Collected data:
......

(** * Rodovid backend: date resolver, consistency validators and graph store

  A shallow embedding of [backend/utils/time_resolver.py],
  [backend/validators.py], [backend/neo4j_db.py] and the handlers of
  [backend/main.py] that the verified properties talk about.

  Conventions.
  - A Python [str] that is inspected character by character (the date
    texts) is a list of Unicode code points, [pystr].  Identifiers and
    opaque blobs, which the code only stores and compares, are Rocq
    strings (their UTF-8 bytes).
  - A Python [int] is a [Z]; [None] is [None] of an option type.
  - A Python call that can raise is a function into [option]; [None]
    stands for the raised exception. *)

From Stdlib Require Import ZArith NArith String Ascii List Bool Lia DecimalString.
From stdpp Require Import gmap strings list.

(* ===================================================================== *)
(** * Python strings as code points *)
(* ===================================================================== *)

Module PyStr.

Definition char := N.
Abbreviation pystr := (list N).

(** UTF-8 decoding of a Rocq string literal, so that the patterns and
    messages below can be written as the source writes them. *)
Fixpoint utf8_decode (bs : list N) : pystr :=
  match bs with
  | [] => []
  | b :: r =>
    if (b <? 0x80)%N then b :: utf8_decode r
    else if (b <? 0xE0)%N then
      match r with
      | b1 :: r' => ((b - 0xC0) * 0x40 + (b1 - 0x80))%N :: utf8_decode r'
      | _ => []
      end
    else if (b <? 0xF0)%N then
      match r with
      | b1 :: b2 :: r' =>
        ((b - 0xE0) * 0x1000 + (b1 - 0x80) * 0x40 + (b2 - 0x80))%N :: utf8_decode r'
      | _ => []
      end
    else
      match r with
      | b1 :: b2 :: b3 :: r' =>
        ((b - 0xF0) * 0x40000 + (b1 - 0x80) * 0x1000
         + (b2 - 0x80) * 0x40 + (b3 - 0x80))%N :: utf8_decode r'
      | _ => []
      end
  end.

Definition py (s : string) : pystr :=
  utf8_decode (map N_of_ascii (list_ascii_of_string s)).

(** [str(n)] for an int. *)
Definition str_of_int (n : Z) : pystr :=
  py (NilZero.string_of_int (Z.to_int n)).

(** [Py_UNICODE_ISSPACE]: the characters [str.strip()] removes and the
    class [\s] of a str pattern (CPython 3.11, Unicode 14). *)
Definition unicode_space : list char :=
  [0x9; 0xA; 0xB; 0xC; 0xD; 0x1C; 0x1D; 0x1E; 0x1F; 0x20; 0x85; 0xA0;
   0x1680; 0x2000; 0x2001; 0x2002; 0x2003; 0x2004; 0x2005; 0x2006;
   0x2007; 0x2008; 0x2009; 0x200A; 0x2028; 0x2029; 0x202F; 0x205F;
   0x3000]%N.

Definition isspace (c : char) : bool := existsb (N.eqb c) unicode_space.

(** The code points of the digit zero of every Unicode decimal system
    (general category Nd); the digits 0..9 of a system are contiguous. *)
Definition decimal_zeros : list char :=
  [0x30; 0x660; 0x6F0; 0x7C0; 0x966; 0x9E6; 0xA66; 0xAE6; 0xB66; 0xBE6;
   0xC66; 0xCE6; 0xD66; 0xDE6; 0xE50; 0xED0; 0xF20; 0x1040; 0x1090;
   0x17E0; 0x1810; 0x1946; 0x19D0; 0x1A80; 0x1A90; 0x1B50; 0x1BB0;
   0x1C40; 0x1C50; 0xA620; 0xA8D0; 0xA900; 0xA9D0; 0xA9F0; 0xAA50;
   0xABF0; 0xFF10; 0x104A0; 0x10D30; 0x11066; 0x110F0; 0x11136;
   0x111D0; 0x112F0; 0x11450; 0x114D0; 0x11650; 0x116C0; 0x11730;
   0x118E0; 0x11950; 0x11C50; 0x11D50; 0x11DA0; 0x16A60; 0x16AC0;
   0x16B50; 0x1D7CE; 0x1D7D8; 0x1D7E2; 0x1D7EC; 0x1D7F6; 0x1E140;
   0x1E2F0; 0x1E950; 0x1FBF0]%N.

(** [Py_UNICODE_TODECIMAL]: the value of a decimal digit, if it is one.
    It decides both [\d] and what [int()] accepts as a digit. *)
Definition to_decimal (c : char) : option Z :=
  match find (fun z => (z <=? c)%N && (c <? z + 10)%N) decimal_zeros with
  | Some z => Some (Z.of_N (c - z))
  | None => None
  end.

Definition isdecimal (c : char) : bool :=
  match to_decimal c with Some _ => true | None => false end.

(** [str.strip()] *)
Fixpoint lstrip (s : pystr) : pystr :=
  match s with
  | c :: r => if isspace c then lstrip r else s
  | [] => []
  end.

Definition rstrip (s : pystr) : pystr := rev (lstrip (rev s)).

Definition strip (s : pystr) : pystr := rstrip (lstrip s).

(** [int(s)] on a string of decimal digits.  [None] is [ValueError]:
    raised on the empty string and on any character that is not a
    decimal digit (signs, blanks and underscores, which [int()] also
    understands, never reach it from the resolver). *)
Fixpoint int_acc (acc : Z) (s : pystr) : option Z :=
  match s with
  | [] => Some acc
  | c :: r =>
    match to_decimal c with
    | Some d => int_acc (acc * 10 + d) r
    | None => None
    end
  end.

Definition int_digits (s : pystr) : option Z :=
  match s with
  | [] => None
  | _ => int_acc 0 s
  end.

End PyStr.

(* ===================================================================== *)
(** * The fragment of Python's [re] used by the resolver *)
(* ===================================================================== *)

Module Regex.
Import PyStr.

......

Would you print exactly, and only, the lines of the data above from the line with "(** [Py_UNICODE_ISSPACE]: the" through the line with "Definition decimal_zeros : list", inclusive?

● **Result of the exercise**
(** [Py_UNICODE_ISSPACE]: the characters [str.strip()] removes and the
    class [\s] of a str pattern (CPython 3.11, Unicode 14). *)
Definition unicode_space : list char :=
  [0x9; 0xA; 0xB; 0xC; 0xD; 0x1C; 0x1D; 0x1E; 0x1F; 0x20; 0x85; 0xA0;
   0x1680; 0x2000; 0x2001; 0x2002; 0x2003; 0x2004; 0x2005; 0x2006;
   0x2007; 0x2008; 0x2009; 0x200A; 0x2028; 0x2029; 0x202F; 0x205F;
   0x3000]%N.

Definition isspace (c : char) : bool := existsb (N.eqb c) unicode_space.

(** The code points of the digit zero of every Unicode decimal system
    (general category Nd); the digits 0..9 of a system are contiguous. *)
Definition decimal_zeros : list char :=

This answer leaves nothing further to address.